Organizations with a broader lens see content as communication, from a button label on a landing page to a promotional video to a customer service representative script to scripts for virtual voice assistants like Alexa. Organizations with this outlook integrate content strategies from the beginning and are positioned to make better choices when developing each of those elements.
So when you think about your brand’s main web presence and the tasks users will undertake on that site journey like newsletter signups, social shares or downloads, I’d advise you to think about content along the way. What pages and touchpoints did the user pass through to get to that call-to-action?
CMSWire: How would you describe the focus and goals for Well Fargo’s digital customer experience and content strategy as it stands today and for the future?
Frongia: Wells Fargo is focused on simplicity and transparency when it comes to the digital experiences we provide.
One area I’m active in is establishing the content experience for a new approach to business lending, reimagining the end-to-end process and looking at what can be automated. How can we scale effectively for multiple loan types across small, mid-sized and commercial business needs? What impact does the gig economy have on who we think of as our target audience?
And more specifically into content strategy considerations, elements like how do users want to be notified about loan application progress, and how can content provide transparency and clarity into the process?
CMSWire: What lessons learned and best practices would you share with other organizations who would like to emulate Wells Fargo’s success?
Frongia: I can’t imagine attempting a transformation of this type without our deep commitment to user insights at every step of the product development process.
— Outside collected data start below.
Lemma traverse_in {A B E} (f : A → result E B) l ys y :
  traverse f l = Ok ys → y ∈ ys → ∃ x, x ∈ l ∧ f x = Ok y.
Proof.
  intros Ht%traverse_Ok. induction Ht as [|x z l ys Hxz Ht IH]; [by intros ?%not_elem_of_nil|].
  intros [->|Hy]%elem_of_cons; [exists x; split; [left|done]|].
  destruct (IH Hy) as (x' & ? & ?). exists x'. split; [by right|done].
Qed.

(** Where a write entry of a built policy comes from. *)
Lemma build_write_entry d ctx e ps q :
  unconfined d = false → e ∈ fs_entries (filesystem (build_policy d)) → e_access e = WRITE →
  resolve_entry ctx e = Ok ps → q ∈ ps →
  ∃ w, (w ∈ writable_roots d ∨ writable_scratch d = true ∧ (w ∈ temp_dirs ctx ∨ w = "/tmp")) ∧
    normalize_logical w = Ok q.
Proof.
  intros Hu He Ha. unfold build_policy in He. rewrite Hu in He. cbn in He.
  apply elem_of_cons in He as [->|He]; [done|].
  apply elem_of_app in He as [(w & -> & _)%list_elem_of_fmap|He]; [done|].
  apply elem_of_app in He as [(w & -> & Hw)%list_elem_of_fmap|He].
  { cbn. destruct (normalize_logical w) as [n|] eqn:En; [|done]. intros [= <-] Hq%list_elem_of_singleton.
    subst. exists w. auto. }
  apply elem_of_app in He as [He|(w & -> & _)%list_elem_of_fmap]; [|done].
  destruct (writable_scratch d); [|by apply not_elem_of_nil in He].
  apply elem_of_cons in He as [->|He].
  - cbn. destruct (temp_dirs ctx) as [|t ts] eqn:Et; [done|]. intros Hp Hq.
    change (traverse normalize_logical (t :: ts) = Ok ps) in Hp.
    destruct (traverse_in _ _ _ _ Hp Hq) as (w & Hw & Hn). exists w. split; [right|done]. split; [done|by left].
  - apply list_elem_of_singleton in He as ->. cbn.
    destruct (normalize_logical "/tmp") as [n|] eqn:En; [|done]. intros [= <-] Hq%list_elem_of_singleton.
    subst. exists "/tmp". auto.
Qed.

(** A writable path comes from a writable root or a temporary directory. *)
Lemma writable_origin d ctx fs p :
  unconfined d = false → resolve (filesystem (build_policy d)) ctx = Ok fs →
  can_write (effective_access fs p) = true →
  ∃ w n, (w ∈ writable_roots d ∨ writable_scratch d = true ∧ (w ∈ temp_dirs ctx ∨ w = "/tmp")) ∧
    normalize_logical w = Ok n ∧ is_within p n = true.
Proof.
  intros Hu Hr Hw.
  assert (fs_kind (filesystem (build_policy d)) = RESTRICTED) as Hk by (unfold build_policy; by rewrite Hu).
  destruct (resolve_governs _ _ _ p Hk Hr) as (raw & Ht & _ & _ & Hg).
  destruct Hg as [[_ E]|(e & He & Ce & Ha & _)]; [by rewrite E in Hw|].
  rewrite (traverse_elem _ _ _ _ Ht) in He. destruct He as (x & y & Hx & Hxy & Hey).
  destruct (expand_elem _ _ _ _ Hxy Hey) as (Hax & ps & Hps & Hin).
  destruct (build_write_entry d ctx x ps (path e)) as (w & Hw2 & Hn); try done.
  { rewrite <- Hax, Ha. by destruct (effective_access fs p). }
  by exists w, (path e).
Qed.

(** The policy built from an access decision opens nothing but what the
    decision names.  A writable path lies under a writable root, or under a
    temporary directory when scratch space was granted; and a path under a denied
    path is readable only through an entry strictly narrower than the denial. *)
Theorem decision_opens_nothing_else d ctx fs p :
  unconfined d = false → resolve (filesystem (build_policy d)) ctx = Ok fs →
  (can_write (effective_access fs p) = true →
     ∃ w n, (w ∈ writable_roots d ∨
             writable_scratch d = true ∧ (w ∈ temp_dirs ctx ∨ w = "/tmp")) ∧
       normalize_logical w = Ok n ∧ is_within p n = true) ∧
  (∀ q n, q ∈ denied_paths d → normalize_logical q = Ok n → is_within p n = true →
     can_read (effective_access fs p) = true →
     ∃ e, e ∈ entries fs ∧ covers p e ∧ (path_depth n < path_depth (path e))%nat ∧ access e ≠ DENY).
Proof.
  intros Hu Hr.
  assert (fs_kind (filesystem (build_policy d)) = RESTRICTED) as Hk.
  { unfold build_policy. by rewrite Hu. }
  destruct (resolve_governs _ _ _ p Hk Hr) as (raw & Ht & Hkf & Hsub & Hg).
  pose proof (effective_governs fs p ltac:(by rewrite Hkf)) as Hgf. split.
  - by apply writable_origin.
  - intros q n Hq Hn Hpn Hread.
    assert (mkResolved n DENY false false ∈ concat raw) as Hden.
    { rewrite (traverse_elem _ _ _ _ Ht). exists (path_entry DENY q), [mkResolved n DENY false false].
      split_and!; [|unfold expand; cbn; by rewrite Hn|left].
      unfold build_policy. rewrite Hu. cbn. right.
      rewrite !elem_of_app. right; right; right. by apply list_elem_of_fmap_2. }
    destruct Hgf as [[_ E]|(e & He & Ce & Ha & Hy)]; [by rewrite E in Hread|].
    exists e. assert (access e ≠ DENY) as Hne by (rewrite Ha; by intros E; rewrite E in Hread).
    split_and!; [done|done| |done].
    destruct Hg as [[Hno _]|(e1 & He1 & Ce1 & Ha1 & Hy1)]; [by destruct (Hno _ Hden)|].
    pose proof (Hy1 e (Hsub e He) Ce) as Hee1.
    destruct (Hy1 _ Hden Hpn) as [Hlt|[_ Hpr]].
    2:{ cbn in Hpr. rewrite <- Ha in Hpr. destruct (access e); cbn in Hpr; [lia|lia|done]. }
    (* the winner of the raw list is as deep as the winner of the resolved one *)
    destruct Hee1 as [Hlt2|[Heq _]]; [|change (path_depth n < depth e1)%nat in Hlt; unfold depth in *; lia].
    destruct (dedupe_spec (concat raw)) as [_ D2]. destruct (D2 e1 He1) as (e2 & H2 & P2 & _).
    assert (e2 ∈ entries fs) as H2f.
    { revert Hr. unfold resolve. rewrite Ht. intros [= <-]. cbn. by rewrite order_by_perm. }
    assert (covers p e2) as C2 by (unfold covers in *; by rewrite P2).
    destruct (Hy e2 H2f C2) as [?|[? _]]; unfold depth in *; rewrite P2 in *; lia.
Qed.
End theorems.

(** ** Policies as JSON *)

Lemma traverse_map {A B E} (f : B → result E A) (g : A → B) l :
  (∀ x, x ∈ l → f (g x) = Ok x) → traverse f (map g l) = Ok l.
Proof.
  induction l as [|x l IH]; cbn; intros Hl; [done|].
  rewrite Hl by left. rewrite IH; [done|]. intros y Hy. apply Hl. by right.
Qed.

Lemma entry_roundtrip e : valid_entry e = true → entry_from_json (entry_to_json e) = Ok e.
Proof.
  destruct e as [a [p|] [s|] sk eph]; cbn; try done; intros _.
  - by destruct a, sk, eph.
  - by destruct a, s, sk, eph.
Qed.

Lemma get_2 k1 v1 k2 v2 :
  k1 ≠ k2 → dict_get [(k1, v1); (k2, v2)] k1 = Some v1 ∧ dict_get [(k1, v1); (k2, v2)] k2 = Some v2.
Proof. intros. cbn. by rewrite (bool_decide_true (k1 = k1)), (bool_decide_false (k1 = k2)), (bool_decide_true (k2 = k2)). Qed.

Lemma fs_roundtrip k es :
  forallb valid_entry es = true →
  fs_from_json [("kind", JStr (kind_value k)); ("entries", JList (map entry_to_json es))] = Ok (mkFSPolicy k es).
Proof.
  intros He. rewrite forallb_forall in He. unfold fs_from_json.
  destruct (get_2 "kind" (JStr (kind_value k)) "entries" (JList (map entry_to_json es))) as [-> ->]; [done|].
  cbn [items_of]. rewrite traverse_map; [by destruct k|].
  intros e Hin. apply entry_roundtrip, He. by apply list_elem_of_In.
Qed.

Lemma strs_roundtrip d k l : dict_get d k = Some (strs l) → strs_at d k = Ok l.
Proof. intros Hd. unfold strs_at. rewrite Hd. by apply traverse_map. Qed.

Lemma opt_roundtrip d k o : dict_get d k = Some (opt_str o) → o ≠ Some "" → opt_at d k = Ok o.
Proof. intros Hd Ho. unfold opt_at, truthy_at, str_at. rewrite Hd. by destruct o as [[|a s]|]. Qed.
The research practice and user-centered design methodologies are seen as standard operating procedures, not “nice-to-haves.”
From ethnographic insights into a user’s context to usability testing of potential site improvements to pilot programs that directly inform a stronger go-to-market strategy, the customer’s voice is asked for, listened to and acted on every step of the way.
CMSWire: Who is your favorite fictional character and what appeals to you so much about them? If you could spend a day with them, what activities would you plan for the two of you to do and why would you choose those activities?
Frongia: At the risk of exposing myself as a very specific type of nerd, I’d have to say the detective Hercule Poirot as created by mystery author Agatha Christie. He’s poised, mischievous, sublimely intelligent and, probably most admirable, completely aware of exactly who he is, flaws and all.
Any day with Hercule would likely end with a corpse in a locked room but until then, I’d want nothing more than to sip espresso at some fashionable Parisian café and to people watch. We could take turns testing our skills at identifying dastardly jewel thieves in disguise and tragic socialites under the thumb of a blackmailing scoundrel. Heaven!